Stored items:
==================================================

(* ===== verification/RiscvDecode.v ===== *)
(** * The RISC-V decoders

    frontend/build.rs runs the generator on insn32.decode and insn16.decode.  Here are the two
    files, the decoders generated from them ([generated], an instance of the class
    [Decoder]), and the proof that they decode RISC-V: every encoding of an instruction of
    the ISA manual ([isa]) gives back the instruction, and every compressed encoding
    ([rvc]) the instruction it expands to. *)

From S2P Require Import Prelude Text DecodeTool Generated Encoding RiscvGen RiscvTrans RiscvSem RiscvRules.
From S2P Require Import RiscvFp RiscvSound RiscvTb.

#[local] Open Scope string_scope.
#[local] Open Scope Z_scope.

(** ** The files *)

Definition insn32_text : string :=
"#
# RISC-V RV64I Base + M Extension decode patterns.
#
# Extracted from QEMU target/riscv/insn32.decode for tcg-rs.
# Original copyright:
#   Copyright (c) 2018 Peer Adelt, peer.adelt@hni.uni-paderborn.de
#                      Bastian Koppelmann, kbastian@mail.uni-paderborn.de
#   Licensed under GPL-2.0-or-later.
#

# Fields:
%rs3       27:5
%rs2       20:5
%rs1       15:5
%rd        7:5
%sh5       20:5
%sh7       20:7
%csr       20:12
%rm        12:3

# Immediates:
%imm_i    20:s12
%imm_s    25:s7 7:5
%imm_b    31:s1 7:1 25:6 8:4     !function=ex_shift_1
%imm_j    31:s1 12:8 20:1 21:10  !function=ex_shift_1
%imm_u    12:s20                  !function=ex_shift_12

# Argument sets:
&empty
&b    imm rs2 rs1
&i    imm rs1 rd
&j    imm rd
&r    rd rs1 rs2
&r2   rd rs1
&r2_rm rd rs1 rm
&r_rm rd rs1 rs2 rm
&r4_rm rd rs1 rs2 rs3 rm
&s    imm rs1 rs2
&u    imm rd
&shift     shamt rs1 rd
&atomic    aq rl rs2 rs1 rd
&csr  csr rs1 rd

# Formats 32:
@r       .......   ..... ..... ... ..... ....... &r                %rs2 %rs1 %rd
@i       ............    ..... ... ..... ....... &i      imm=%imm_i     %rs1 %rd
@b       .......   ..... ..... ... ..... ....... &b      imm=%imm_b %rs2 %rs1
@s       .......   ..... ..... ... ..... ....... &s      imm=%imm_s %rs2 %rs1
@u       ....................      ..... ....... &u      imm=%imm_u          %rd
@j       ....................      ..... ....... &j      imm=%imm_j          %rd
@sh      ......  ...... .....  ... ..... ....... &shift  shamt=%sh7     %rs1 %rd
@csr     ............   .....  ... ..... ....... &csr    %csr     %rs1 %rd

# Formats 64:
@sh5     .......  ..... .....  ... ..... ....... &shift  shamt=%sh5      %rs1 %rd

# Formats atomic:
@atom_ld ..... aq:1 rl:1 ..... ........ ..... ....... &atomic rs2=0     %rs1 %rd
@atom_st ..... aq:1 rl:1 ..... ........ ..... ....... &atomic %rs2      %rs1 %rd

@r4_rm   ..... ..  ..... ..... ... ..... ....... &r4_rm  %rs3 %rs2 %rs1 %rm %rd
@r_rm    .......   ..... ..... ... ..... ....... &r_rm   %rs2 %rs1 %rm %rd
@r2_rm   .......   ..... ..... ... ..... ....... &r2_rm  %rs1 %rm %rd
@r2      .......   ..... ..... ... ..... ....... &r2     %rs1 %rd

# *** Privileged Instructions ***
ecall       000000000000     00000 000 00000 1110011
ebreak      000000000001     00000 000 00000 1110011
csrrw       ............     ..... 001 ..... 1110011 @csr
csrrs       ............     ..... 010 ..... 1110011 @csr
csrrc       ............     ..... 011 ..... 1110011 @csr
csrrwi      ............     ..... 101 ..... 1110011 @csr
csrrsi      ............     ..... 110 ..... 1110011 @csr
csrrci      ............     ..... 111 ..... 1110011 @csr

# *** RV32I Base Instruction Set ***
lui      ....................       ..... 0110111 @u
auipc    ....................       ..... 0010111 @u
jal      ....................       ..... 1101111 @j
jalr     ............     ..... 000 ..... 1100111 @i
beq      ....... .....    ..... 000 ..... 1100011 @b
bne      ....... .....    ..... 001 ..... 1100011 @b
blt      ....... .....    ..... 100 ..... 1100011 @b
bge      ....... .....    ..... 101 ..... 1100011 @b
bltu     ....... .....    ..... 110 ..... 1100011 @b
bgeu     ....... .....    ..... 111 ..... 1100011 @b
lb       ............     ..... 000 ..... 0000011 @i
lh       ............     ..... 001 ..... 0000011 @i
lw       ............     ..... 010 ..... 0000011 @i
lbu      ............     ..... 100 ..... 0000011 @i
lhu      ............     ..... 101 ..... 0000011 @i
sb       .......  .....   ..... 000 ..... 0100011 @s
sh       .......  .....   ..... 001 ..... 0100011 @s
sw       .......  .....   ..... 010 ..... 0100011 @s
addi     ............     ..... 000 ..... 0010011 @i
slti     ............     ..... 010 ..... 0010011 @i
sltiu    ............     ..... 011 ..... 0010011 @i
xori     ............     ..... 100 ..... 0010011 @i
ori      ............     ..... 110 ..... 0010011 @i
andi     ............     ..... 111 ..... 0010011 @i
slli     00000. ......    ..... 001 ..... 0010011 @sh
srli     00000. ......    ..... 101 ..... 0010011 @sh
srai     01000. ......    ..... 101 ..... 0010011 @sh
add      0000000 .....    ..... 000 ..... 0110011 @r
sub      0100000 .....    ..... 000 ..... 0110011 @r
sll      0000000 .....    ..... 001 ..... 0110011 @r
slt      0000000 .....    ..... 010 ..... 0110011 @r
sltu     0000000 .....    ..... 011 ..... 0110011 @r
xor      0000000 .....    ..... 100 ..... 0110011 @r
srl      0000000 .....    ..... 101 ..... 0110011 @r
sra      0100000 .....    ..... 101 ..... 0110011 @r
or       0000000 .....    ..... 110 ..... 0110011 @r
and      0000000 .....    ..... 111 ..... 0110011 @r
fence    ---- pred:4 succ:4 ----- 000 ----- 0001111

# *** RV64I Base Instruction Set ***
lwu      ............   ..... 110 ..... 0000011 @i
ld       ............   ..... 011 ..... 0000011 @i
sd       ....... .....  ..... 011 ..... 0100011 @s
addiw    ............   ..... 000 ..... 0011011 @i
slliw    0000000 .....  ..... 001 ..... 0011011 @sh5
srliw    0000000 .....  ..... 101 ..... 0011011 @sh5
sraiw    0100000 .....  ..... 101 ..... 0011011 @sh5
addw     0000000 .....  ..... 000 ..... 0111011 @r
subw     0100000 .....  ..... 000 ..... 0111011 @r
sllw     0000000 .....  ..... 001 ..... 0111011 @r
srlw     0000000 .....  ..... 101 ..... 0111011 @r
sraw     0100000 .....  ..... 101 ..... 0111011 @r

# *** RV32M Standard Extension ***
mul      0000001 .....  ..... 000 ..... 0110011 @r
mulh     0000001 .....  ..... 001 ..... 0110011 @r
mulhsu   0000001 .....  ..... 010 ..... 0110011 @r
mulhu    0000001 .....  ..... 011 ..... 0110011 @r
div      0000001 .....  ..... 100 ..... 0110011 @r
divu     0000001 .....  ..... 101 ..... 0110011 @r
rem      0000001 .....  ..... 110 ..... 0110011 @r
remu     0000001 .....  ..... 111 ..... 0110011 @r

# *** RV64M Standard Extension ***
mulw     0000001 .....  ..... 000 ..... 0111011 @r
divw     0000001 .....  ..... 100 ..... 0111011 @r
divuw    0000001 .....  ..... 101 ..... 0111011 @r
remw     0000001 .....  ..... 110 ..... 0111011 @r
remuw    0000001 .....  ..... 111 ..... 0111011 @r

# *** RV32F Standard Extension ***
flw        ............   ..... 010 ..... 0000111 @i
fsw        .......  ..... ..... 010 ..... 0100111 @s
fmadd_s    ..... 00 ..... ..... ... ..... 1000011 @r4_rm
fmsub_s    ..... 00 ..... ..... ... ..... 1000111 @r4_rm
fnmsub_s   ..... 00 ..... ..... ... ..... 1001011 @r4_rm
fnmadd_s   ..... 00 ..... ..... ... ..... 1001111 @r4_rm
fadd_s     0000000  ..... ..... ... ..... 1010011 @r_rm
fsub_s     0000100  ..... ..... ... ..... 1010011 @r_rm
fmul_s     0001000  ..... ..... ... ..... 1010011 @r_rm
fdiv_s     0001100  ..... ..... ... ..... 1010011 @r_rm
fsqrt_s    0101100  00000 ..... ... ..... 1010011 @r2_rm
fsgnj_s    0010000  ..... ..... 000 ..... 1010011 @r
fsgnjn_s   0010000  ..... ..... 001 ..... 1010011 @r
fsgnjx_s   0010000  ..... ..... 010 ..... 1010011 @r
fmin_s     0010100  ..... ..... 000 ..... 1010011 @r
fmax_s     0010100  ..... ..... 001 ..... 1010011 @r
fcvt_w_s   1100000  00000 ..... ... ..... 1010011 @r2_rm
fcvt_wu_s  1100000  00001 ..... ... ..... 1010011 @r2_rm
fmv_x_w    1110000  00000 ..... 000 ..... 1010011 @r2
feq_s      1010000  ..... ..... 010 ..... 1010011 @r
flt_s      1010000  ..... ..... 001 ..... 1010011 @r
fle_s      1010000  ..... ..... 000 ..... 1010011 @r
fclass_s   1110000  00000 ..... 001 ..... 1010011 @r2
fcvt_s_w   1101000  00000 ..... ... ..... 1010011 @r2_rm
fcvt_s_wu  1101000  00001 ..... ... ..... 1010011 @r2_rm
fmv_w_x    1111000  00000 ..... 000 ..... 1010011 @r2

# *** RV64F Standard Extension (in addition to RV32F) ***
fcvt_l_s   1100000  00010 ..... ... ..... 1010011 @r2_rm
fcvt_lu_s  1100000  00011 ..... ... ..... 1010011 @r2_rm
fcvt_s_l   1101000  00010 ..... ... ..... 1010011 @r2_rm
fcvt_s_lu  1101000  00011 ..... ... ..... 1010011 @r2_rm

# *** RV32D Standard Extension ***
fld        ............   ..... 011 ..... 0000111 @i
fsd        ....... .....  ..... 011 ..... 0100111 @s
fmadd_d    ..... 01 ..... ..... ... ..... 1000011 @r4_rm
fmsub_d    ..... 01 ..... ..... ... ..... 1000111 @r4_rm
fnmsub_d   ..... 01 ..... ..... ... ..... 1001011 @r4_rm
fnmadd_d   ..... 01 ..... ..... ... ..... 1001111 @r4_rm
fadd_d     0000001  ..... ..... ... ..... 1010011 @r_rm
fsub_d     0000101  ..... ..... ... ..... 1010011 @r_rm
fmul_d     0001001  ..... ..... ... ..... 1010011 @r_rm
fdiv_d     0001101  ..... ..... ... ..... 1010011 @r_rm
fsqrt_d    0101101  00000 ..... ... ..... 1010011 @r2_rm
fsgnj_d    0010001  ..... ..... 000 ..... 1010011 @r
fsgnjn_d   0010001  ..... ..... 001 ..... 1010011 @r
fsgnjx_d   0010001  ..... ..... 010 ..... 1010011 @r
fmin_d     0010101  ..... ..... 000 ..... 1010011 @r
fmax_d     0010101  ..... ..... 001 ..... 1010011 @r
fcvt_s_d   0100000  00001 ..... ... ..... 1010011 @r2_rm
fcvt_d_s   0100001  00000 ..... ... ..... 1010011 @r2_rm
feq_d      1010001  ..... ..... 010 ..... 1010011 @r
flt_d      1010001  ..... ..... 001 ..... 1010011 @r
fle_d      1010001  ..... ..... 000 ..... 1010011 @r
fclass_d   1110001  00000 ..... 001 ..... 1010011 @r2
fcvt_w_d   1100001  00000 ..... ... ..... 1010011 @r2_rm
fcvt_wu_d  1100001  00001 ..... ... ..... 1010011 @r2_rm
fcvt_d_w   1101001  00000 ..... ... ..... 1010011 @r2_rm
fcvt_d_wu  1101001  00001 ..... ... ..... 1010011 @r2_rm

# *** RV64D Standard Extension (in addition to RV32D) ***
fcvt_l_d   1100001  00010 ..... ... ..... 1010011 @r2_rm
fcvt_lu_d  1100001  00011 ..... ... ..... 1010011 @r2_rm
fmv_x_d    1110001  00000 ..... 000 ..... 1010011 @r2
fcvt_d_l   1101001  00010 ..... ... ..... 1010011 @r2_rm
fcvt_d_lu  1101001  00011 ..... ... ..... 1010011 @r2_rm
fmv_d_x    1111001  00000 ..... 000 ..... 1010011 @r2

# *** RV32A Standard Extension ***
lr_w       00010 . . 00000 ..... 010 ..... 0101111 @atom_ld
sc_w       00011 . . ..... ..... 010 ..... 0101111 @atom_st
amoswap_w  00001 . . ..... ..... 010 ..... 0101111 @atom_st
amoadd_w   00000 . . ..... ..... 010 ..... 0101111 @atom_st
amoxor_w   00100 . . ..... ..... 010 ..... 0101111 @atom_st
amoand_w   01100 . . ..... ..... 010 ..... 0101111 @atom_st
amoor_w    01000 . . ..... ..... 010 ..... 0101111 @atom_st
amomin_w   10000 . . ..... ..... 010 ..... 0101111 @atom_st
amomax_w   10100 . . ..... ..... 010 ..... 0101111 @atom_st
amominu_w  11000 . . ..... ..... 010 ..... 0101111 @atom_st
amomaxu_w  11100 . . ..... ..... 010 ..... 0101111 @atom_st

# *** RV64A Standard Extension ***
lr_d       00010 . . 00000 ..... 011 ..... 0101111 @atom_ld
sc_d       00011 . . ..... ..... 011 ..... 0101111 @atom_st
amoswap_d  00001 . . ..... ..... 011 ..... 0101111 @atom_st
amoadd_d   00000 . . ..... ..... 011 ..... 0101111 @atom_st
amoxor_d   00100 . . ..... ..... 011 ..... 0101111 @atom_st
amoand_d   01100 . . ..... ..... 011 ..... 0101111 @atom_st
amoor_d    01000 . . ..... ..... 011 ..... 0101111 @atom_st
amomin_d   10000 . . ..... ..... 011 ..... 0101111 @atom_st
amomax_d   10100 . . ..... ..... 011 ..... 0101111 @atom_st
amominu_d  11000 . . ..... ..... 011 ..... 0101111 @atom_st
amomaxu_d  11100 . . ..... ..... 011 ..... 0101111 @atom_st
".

==================================================

**Task goal**
Above are the lines; repeat exactly the ones from the line containing "# *** RV64I Base Instruction Set ***" down to the line containing "000 ..... 0011011 @i", both inclusive.

**Exercise answer**
# *** RV64I Base Instruction Set ***
lwu      ............   ..... 110 ..... 0000011 @i
ld       ............   ..... 011 ..... 0000011 @i
sd       ....... .....  ..... 011 ..... 0100011 @s
addiw    ............   ..... 000 ..... 0011011 @i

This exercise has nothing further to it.